# EXTRACTED RECORDS
· · · ·

(** [issubclass(c, base)]: [bool] derives from [int], [datetime] from
    [date], and on Python 2 both string classes from [basestring]. *)
Definition issubclass (c base : class) : bool :=
  bool_decide (c = base)
  || match c, base with
     | c_bool, c_int => true
     | c_datetime, c_date => true
     | c_bytes, c_basestring => true
     | c_text, c_basestring => true
     | _, _ => false
     end.

(** [isinstance(obj, (c1, c2, ...))]. *)
Definition isinstance (obj : pyobj) (classes : list class) : bool :=
  existsb (issubclass (type_of obj)) classes.

(** [obj is None]. *)
Definition is_None (obj : pyobj) : bool :=
  match obj with PyNone => true | _ => false end.

(** The truth value of an object, as a conditional tests it. *)
Definition py_truth (obj : pyobj) : bool :=
  match obj with
  | PyNone => false
  | PyBool b => b
  | PyInt z => negb (z =? 0)%Z
  | PyFloat (S754_zero _) => false
  | PyDecimal d => negb (dec_coefficient d =? 0)
  | PyBytes [] | PyStr [] => false
  | PyTuple [] | PyList [] | PyImmutableList [] | PySet [] | PyFrozenset [] => false
  | PyDict [] | PyImmutableDict [] => false
  | PyFraction n _ => negb (n =? 0)%Z
  | _ => true
  end.

(** [str(z)] for an integer: decimal digits, a minus sign when negative. *)
Definition int_str (z : Z) : text :=
  u (NilZero.string_of_int (Z.to_int z)).

(** ** The interpreter and the libraries *)

(** What the module takes from outside itself.  [PY3] is the test of line
    21; the other fields are calls whose result this development leaves
    open. *)
Class Runtime := {
  PY3 : bool;
  (** [b.decode(encoding)] *)
  codec_decode : text → bytes → lib_exn + text;
  (** [s.encode(encoding)] *)
  codec_encode : text → text → lib_exn + bytes;
  (** [str(obj)] where [py_str] below does not give it: floats, decimals,
      byte strings, containers, dates, UUIDs, tagged elements, ... *)
  rt_str : pyobj → lib_exn + text;
  (** [str(type(obj))] *)
  class_str : class → text;
  (** [repr(obj)] of a built-in object *)
  rt_repr : pyobj → lib_exn + text;
  (** [sorted(objs)], by the objects' own ordering *)
  rt_sorted : list pyobj → lib_exn + list pyobj;
  rt_sorted_perm : ∀ l l', rt_sorted l = inr l' → l' ≡ₚ l;
  (** [pyrfc3339.generate(d, microseconds=...)] *)
  pyrfc3339_generate : datetime_t → bool → lib_exn + text;
  (** [d.isoformat()] of a date *)
  date_isoformat : date_t → text
}.

(** ** Sorting by a text key *)

(** [a < b] on text: lexicographic on code points. *)
Fixpoint text_ltb (a b : text) : bool :=
  match a, b with
  | _, [] => false
  | [], _ :: _ => true
  | x :: a', y :: b' => (x <? y) || ((x =? y) && text_ltb a' b')
  end.

(** Insertion of [x], with key [k], in front of a list sorted by key:
    [x] goes past the strictly smaller keys only, so it stays in front of
    the elements of equal key, which came after it. *)
Fixpoint insert_by {A} (k : text) (x : A) (l : list (text * A)) : list (text * A) :=
  match l with
  | [] => [(k, x)]
  | (k', y) :: rest =>
      if text_ltb k' k then (k', y) :: insert_by k x rest
      else (k, x) :: (k', y) :: rest
  end.

(** The stable sort of a list of keyed elements.  [sorted] is stable, and
    a list has one stable sort, so this is its result whatever algorithm
    computes it. *)
Definition stable_sort {A} (l : list (text * A)) : list (text * A) :=
  foldr (fun kx acc => insert_by kx.1 kx.2 acc) [] l.

(** [sorted(l, key=key)] for a key function that returns text: the keys
    are computed first, once per element and in order. *)
Definition sorted_by {A} (key : A → result text) (l : list A) : result (list A) :=
  let! keys := for_each key l in
  Ok (map snd (stable_sort (zip keys l))).
(** * BioScout: the retrieval-augmented question-answering engine

    A shallow embedding of [server/ragSystem.ts] (createEmbedding,
    calculateSimilarity, retrieveRelevantInfo, searchInternet,
    generateResponse, answerWithRAG) and of the part of
    [server/storage.ts] and [server/db.ts] it reads through
    ([MongoDBStorage.getAll*], [getDb]); then of what stands around the
    engine: the other operations of [MongoDBStorage] that the routes
    await, [connectToDatabase] and [startServer], the classifier of
    [server/imageProcessor.ts] ([classMap], [loadModel],
    [identifySpecies]) and the routes of [server/routes.ts]
    ([isAuthenticated], [calculatePoints], and the handlers of the
    registration, of the observations, of the species and of the
    questions).

    Conventions of the model.
    - A JavaScript string is a Rocq [string] whose characters are read as
      UTF-16 code units below 256 (Latin-1).
    - A document of the store is a record with the types of
      [shared/schema.ts].  A stored document of another shape (a species
      whose [commonNames] is not an array, on which [join] throws) is
      outside the model.
    - A JavaScript number is an element of a type with the operations of
      class [JSNumber].  Two instances are given: [float_number], IEEE
      binary64 on the primitive floats, which are the numbers of the
      engine and evaluate; and [ideal_number], the reals extended with
      NaN, in which rounding and overflow are absent.  What depends on
      no law of arithmetic is proved for every instance; the order of
      the result, the behaviour of the zero vector and the symmetry of
      the similarity are proved for both instances.
    - [async]/[await] is sequential composition in the monad [M], which
      threads the list of observable events and may end in a thrown
      error. *)

From Stdlib Require Import ZArith List String Ascii Bool Arith Lia.
From Stdlib Require Import Sorting.Permutation Sorting.Sorted.
From Stdlib Require Import Reals Lra.
From Stdlib Require Import PrimFloat FloatOps FloatAxioms SpecFloat.
Import ListNotations.
(** C1.  In the usual situation, for a job state [v] that survives its own
    serialisation, [save(v)] followed by [get] of [v]'s playbook id returns
    [v]; and when a second state with the same id is saved after [v], the
    same [get] returns the second state: the entry is overwritten. *)
Theorem save_then_get v w cm :
  ready w cm → loads (json v) = Some v →
  ((let* _ := save_scheduled_job_state v in
    get_scheduled_job_state (playbook_id v)) w).1 = Return (Some v)
  ∧ (∀ v', playbook_id v' = playbook_id v → loads (json v') = Some v' →
       ((let* _ := save_scheduled_job_state v in
         let* _ := save_scheduled_job_state v' in
         get_scheduled_job_state (playbook_id v)) w).1 = Return (Some v')).
Proof.
  intros Hr Hv. split.
  - rewrite (after_save _ _ _ _ Hr), (get_after_save _ _ _ Hr). simpl. by rewrite Hv.
  - intros v' Hid Hv'. rewrite (after_save _ _ _ _ Hr).
    pose proof (save_ready_again v _ _ Hr) as Hr'.
    rewrite (after_save _ _ _ _ Hr'), <- Hid, (get_after_save _ _ _ Hr').
    simpl. by rewrite Hv'.
Qed.

(** C10.  [save] has the job state as its only argument and files it
    under the state's own playbook id: in the usual situation the document
    afterwards maps that id to the serialised state, and in any world an
    entry that the document holds after [save] and did not hold before is
    that one; for a state that survives its serialisation, the key of the
    entry is the playbook id of the state decoded from its value. *)
Theorem save_files_under_own_id v w cm :
  document w = Some cm → metadata cm = well_known → loads (json v) = Some v →
  (ready w cm →
     ∃ cm', document (save_scheduled_job_state v w).2 = Some cm'
            ∧ Dict.get (data cm') (playbook_id v) = Some (json v))
  ∧ (∀ cm' k s,
       document (save_scheduled_job_state v w).2 = Some cm' →
       Dict.get (data cm') k = Some s → Dict.get (data cm) k ≠ Some s →
       k = playbook_id v ∧ s = json v
       ∧ ∃ js, loads s = Some js ∧ playbook_id js = k).
Proof.
  intros Hd Hm Hv. split.
  - intros Hr. exists (saved cm v). split.
    + apply (save_ready_again v _ _ Hr).
    + apply get_setitem_eq.
  - intros cm' k s Hd' Hg Hold. unfold document in Hd'.
    destruct (save_objects v w) as [Ho|(cm0 & Hd0 & _ & Ho)]; rewrite Ho in Hd'.
    + unfold document in Hd. congruence.
    + rewrite Hd in Hd0. injection Hd0 as <-.
      rewrite Hm in Hd'. change (namespace well_known, name well_known) with doc_key in Hd'.
      rewrite lookup_insert_eq in Hd'. injection Hd' as <-.
      simpl in Hg. rewrite get_setitem in Hg.
      destruct (decide (playbook_id v = k)) as [<-|]; [|congruence].
      injection Hg as <-. eauto.
Qed.

End RoundTrip.
(** ** Listing *)

Section Listing.
Context {JobState : Type} `{JobStateModel JobState}.
Implicit Types (w : World) (cm : ConfigMap) (k : string) (ks : list string).

Lemma issue_fetched w : faults w = [] → issue fetch w = fetched 1 w.
Proof. intros Hc. unfold issue, fetched. by rewrite Hc. Qed.

Lemma fetched_fetched n m w : fetched n (fetched m w) = fetched (m + n) w.
Proof. unfold fetched. simpl. by rewrite <- app_assoc, repeat_app. Qed.

Lemma get_outcome k w cm :
  document w = Some cm →
  (get_scheduled_job_state k w).1 =
  match next_fault w with
  | Some e => Raise e
  | None => decoded (Dict.get (data cm) k)
  end.
Proof.
  intros Hd. destruct (next_fault w) as [e|] eqn:Hf.
  - unfold get_scheduled_job_state, bind. by rewrite (load_fault _ _ Hf).
  - by rewrite (get_served _ _ _ Hf Hd).
Qed.

Lemma mapM_get_objects ks w :
  objects (mapM get_scheduled_job_state ks w).2 = objects w.
Proof.
  revert w. induction ks as [|k ks IH]; intros w; [done|].
  simpl. unfold bind at 1. pose proof (get_world k w) as Hw.
  destruct (get_scheduled_job_state k w) as [[r|e|] w1]; simpl in Hw; subst w1;
    [|done..].
  unfold bind. specialize (IH (issue fetch w)).
  by destruct (mapM get_scheduled_job_state ks (issue fetch w)) as [[rs|e|] w2].
Qed.

Lemma list_objects w : objects (list_scheduled_jobs_states w).2 = objects w.
Proof.
  unfold list_scheduled_jobs_states, bind. pose proof (load_world w) as Hw.
  destruct (load_config_map w) as [[cm|e|] w1]; simpl in Hw; subst w1; [|done..].
  by rewrite mapM_get_objects.
Qed.

(** With no failure scheduled and every listed key decodable, [get] is
    served once per key. *)
Lemma mapM_get_calm cm ks w :
  faults w = [] → document w = Some cm →
  (∀ k, k ∈ ks → ∃ s, Dict.get (data cm) k = Some s ∧ is_Some (loads s)) →
  mapM get_scheduled_job_state ks w =
    (Return (map (λ k, Dict.get (data cm) k ≫= loads) ks), fetched (length ks) w).
Proof.
  revert w. induction ks as [|k ks IH]; intros w Hc Hd Hall.
  - simpl. unfold ret, fetched. simpl. rewrite app_nil_r. by destruct w.
  - simpl. unfold bind at 1.
    rewrite (get_served _ _ _ (next_fault_calm _ Hc) Hd).
    destruct (Hall k) as (s & Hg & [js Hjs]); [left|].
    rewrite Hg. simpl. rewrite Hjs. rewrite (issue_fetched _ Hc).
    unfold bind. rewrite IH; [| done | done | intros; apply Hall; by right].
    by rewrite fetched_fetched.
Qed.

(** A key whose value does not decode makes the traversal raise. *)
Lemma mapM_get_corrupt cm k s ks w :
  document w = Some cm → Dict.get (data cm) k = Some s → loads s = None →
  k ∈ ks →
  ∃ e, (mapM get_scheduled_job_state ks w).1 = Raise e
       ∧ (faults w = [] →
          ∃ k' s', Dict.get (data cm) k' = Some s' ∧ loads s' = None
                   ∧ e = ValueError s').
Proof.
  intros Hd Hg Hs. revert w Hd.
  induction ks as [|k0 ks IH]; intros w Hd Hin; [by apply elem_of_nil in Hin|].
  simpl. unfold bind at 1.
  pose proof (get_outcome k0 w cm Hd) as Ho. pose proof (get_world k0 w) as Hw.
  destruct (get_scheduled_job_state k0 w) as [r w1]. simpl in Ho, Hw. subst w1 r.
  destruct (next_fault w) as [e|] eqn:Hf.
  { exists e. split; [done|]. intros Hc. by rewrite (next_fault_calm _ Hc) in Hf. }
  destruct (Dict.get (data cm) k0) as [s0|] eqn:Hg0; simpl.
  - destruct (loads s0) as [js|] eqn:Hs0.
    + assert (k ∈ ks) as Hin'.
      { apply elem_of_cons in Hin as [->|?]; [congruence | done]. }
      destruct (IH (issue fetch w) Hd Hin') as (e & He & Hcalm).
      unfold bind. destruct (mapM get_scheduled_job_state ks (issue fetch w)) as [r w2].
      simpl in He. subst r. exists e. split; [done|].
      intros Hc. apply Hcalm. by apply issue_calm.
    + exists (ValueError s0). split; [done|]. intros _. by exists k0, s0.
  - assert (k ∈ ks) as Hin'.
    { apply elem_of_cons in Hin as [->|?]; [congruence | done]. }
    destruct (IH (issue fetch w) Hd Hin') as (e & He & Hcalm).
    unfold bind. destruct (mapM get_scheduled_job_state ks (issue fetch w)) as [r w2].
    simpl in He. subst r. exists e. split; [done|].
    intros Hc. apply Hcalm. by apply issue_calm.
Qed.

Lemma keys_in_dict cm k :
  k ∈ Dict.keys (data cm) → ∃ s, Dict.get (data cm) k = Some s ∧ (k, s) ∈ data cm.
Proof.
  intros Hin. destruct (Dict.get (data cm) k) as [s|] eqn:Hg.
  - exists s. split; [done|]. by apply get_Some_elem.
  - by apply get_None_keys in Hg.
Qed.

Lemma decode_entries (d d0 : Dict.t) :
  (∀ kv, kv ∈ d → Dict.get d0 kv.1 = Some kv.2 ∧ is_Some (loads kv.2)) →
  ∃ states : list JobState,
    map (λ k, Dict.get d0 k ≫= loads) (Dict.keys d) = map Some states
    ∧ Forall2 (λ kv js, loads kv.2 = Some js) d states.
Proof.
  induction d as [|[k s] d IH]; intros Hall.
  - exists []. split; [done | constructor].
  - destruct IH as (states & Hmap & Hfa); [intros; apply Hall; by right|].
    destruct (Hall (k, s)) as [Hg [js Hjs]]; [left|]. simpl in Hg, Hjs.
    exists (js :: states). split.
    + simpl. rewrite Hg. simpl. rewrite Hjs. by f_equal.
    + by constructor.
Qed.

Lemma mapM_cons {A B} (f : A → M B) x l w :
  mapM f (x :: l) w =
  match f x w with
  | (Return y, w1) =>
      match mapM f l w1 with
      | (Return ys, w2) => (Return (y :: ys), w2)
      | (Raise e, w2) => (Raise e, w2)
      | (Blocked, w2) => (Blocked, w2)
      end
  | (Raise e, w1) => (Raise e, w1)
  | (Blocked, w1) => (Blocked, w1)
  end.
Proof. reflexivity. Qed.

Lemma get_not_Blocked k w : (get_scheduled_job_state k w).1 ≠ Blocked.
Proof.
  unfold get_scheduled_job_state, bind. pose proof (load_not_Blocked w) as Hnb.
  destruct (load_config_map w) as [[cm|e|] w1]; simpl in Hnb; [| done..].
  destruct (Dict.get (data cm) k) as [s|]; [|done]. by destruct (loads s).
Qed.






(** C7.  When the value stored under [k] does not decode, [get(k)] raises:
    it never returns, so never reports absence, and the error is the
    decoding error unless the read itself fails; and [listAll] raises as
    well, whatever the other entries are, with a decoding error when no
    failure is scheduled: the entry is not skipped. *)
Theorem corrupt_entry_raises w cm k s :
  document w = Some cm → Dict.get (data cm) k = Some s → loads s = None →
  (∃ e, (get_scheduled_job_state k w).1 = Raise e
        ∧ (next_fault w = None → e = ValueError s))
  ∧ (∃ e, (list_scheduled_jobs_states w).1 = Raise e
          ∧ (faults w = [] →
             ∃ k' s', Dict.get (data cm) k' = Some s' ∧ loads s' = None
                      ∧ e = ValueError s')).
Proof.
  intros Hd Hg Hs. split.
  - rewrite (get_outcome _ _ _ Hd). destruct (next_fault w) as [e|].
    + exists e. by split.
    + exists (ValueError s). rewrite Hg. simpl. by rewrite Hs.
  - unfold list_scheduled_jobs_states, bind.
    destruct (next_fault w) as [e|] eqn:Hf.
    + rewrite (load_fault _ _ Hf). exists e. split; [done|].
      intros Hc. by rewrite (next_fault_calm _ Hc) in Hf.
    + rewrite (load_served _ _ Hf Hd).
      destruct (mapM_get_corrupt cm k s (Dict.keys (data cm)) (issue fetch w))
        as (e & He & Hcalm); [done | done | done | |].
      { apply dec_stable. intros Hn. apply get_None_keys in Hn. congruence. }
      exists e. split; [done|]. intros Hc. apply Hcalm. by apply issue_calm.
Qed.

End Listing.

(** ** Deleting *)

Section Deleting.
Context {JobState : Type} `{JobStateModel JobState}.
Implicit Types (w : World) (cm : ConfigMap) (v : JobState) (k : string).

Lemma del_ready_again k w cm :
  ready w cm → ready (del_scheduled_job_state k w).2 (deleted cm k).
Proof.
  intros Hr. rewrite (del_ready _ _ _ Hr). destruct Hr as [Hd Hm Hc Hf].
  unfold deleted. destruct (Dict.delitem (data cm) k) as [d|]; split; simpl; try done.
  unfold document. simpl. apply lookup_insert_eq.
Qed.

Lemma get_deleted cm k :
  Dict.wf (data cm) → Dict.get (data (deleted cm k)) k = None.
Proof.
  intros Hwf. unfold deleted.
  destruct (Dict.delitem (data cm) k) as [d|] eqn:Hdel; simpl.
  - by apply (get_delitem_eq (data cm)).
  - destruct (Dict.get (data cm) k) eqn:Hg; [|done].
    destruct (delitem_is_Some (data cm) k) as [? ?]; [by rewrite Hg | congruence].
Qed.

Lemma del_absent k w cm :
  ready w cm → Dict.get (data cm) k = None →
  del_scheduled_job_state k w = (Return tt, fetched 1 w).
Proof.
  intros Hr Hg. rewrite (del_ready _ _ _ Hr), (delitem_None _ _ Hg).
  destruct Hr as [_ _ Hc Hf]. unfold fetched. by rewrite Hc, Hf.
Qed.

(** C5.  In the usual situation, [get(k)] after [delete(k)] returns
    absent; [delete(k)] of a key the mapping does not hold returns
    normally and leaves the world as it was but for one read in the log;
    so does a second [delete(k)] right after a first. *)
Theorem delete_then_absent k w cm :
  ready w cm →
  (Dict.wf (data cm) →
     ((let* _ := del_scheduled_job_state k in
       get_scheduled_job_state k) w).1 = Return None)
  ∧ (Dict.get (data cm) k = None →
       del_scheduled_job_state k w = (Return tt, fetched 1 w))
  ∧ (Dict.wf (data cm) →
       let w' := (del_scheduled_job_state k w).2 in
       del_scheduled_job_state k w' = (Return tt, fetched 1 w')).
Proof.
  intros Hr. pose proof (del_ready_again k _ _ Hr) as Hr'. split_and!.
  - intros Hwf. unfold bind. rewrite (del_ready _ _ _ Hr).
    rewrite (del_ready _ _ _ Hr) in Hr'. destruct Hr' as [Hd' _ Hc' _].
    rewrite (get_served _ _ _ (next_fault_calm _ Hc') Hd'), get_deleted; done.
  - by apply del_absent.
  - intros Hwf w'. apply (del_absent _ _ _ Hr'). by apply get_deleted.
Qed.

· · · ·

# TASK REQUIREMENTS
Above are the records; repeat exactly the lines from the one holding "exists (js :: states). split." down to the one holding "w1) => (Raise e, w1)", end lines included.

# RESPONSE TO THIS EXERCISE
    exists (js :: states). split.
    + simpl. rewrite Hg. simpl. rewrite Hjs. by f_equal.
    + by constructor.
Qed.

Lemma mapM_cons {A B} (f : A → M B) x l w :
  mapM f (x :: l) w =
  match f x w with
  | (Return y, w1) =>
      match mapM f l w1 with
      | (Return ys, w2) => (Return (y :: ys), w2)
      | (Raise e, w2) => (Raise e, w2)
      | (Blocked, w2) => (Blocked, w2)
      end
  | (Raise e, w1) => (Raise e, w1)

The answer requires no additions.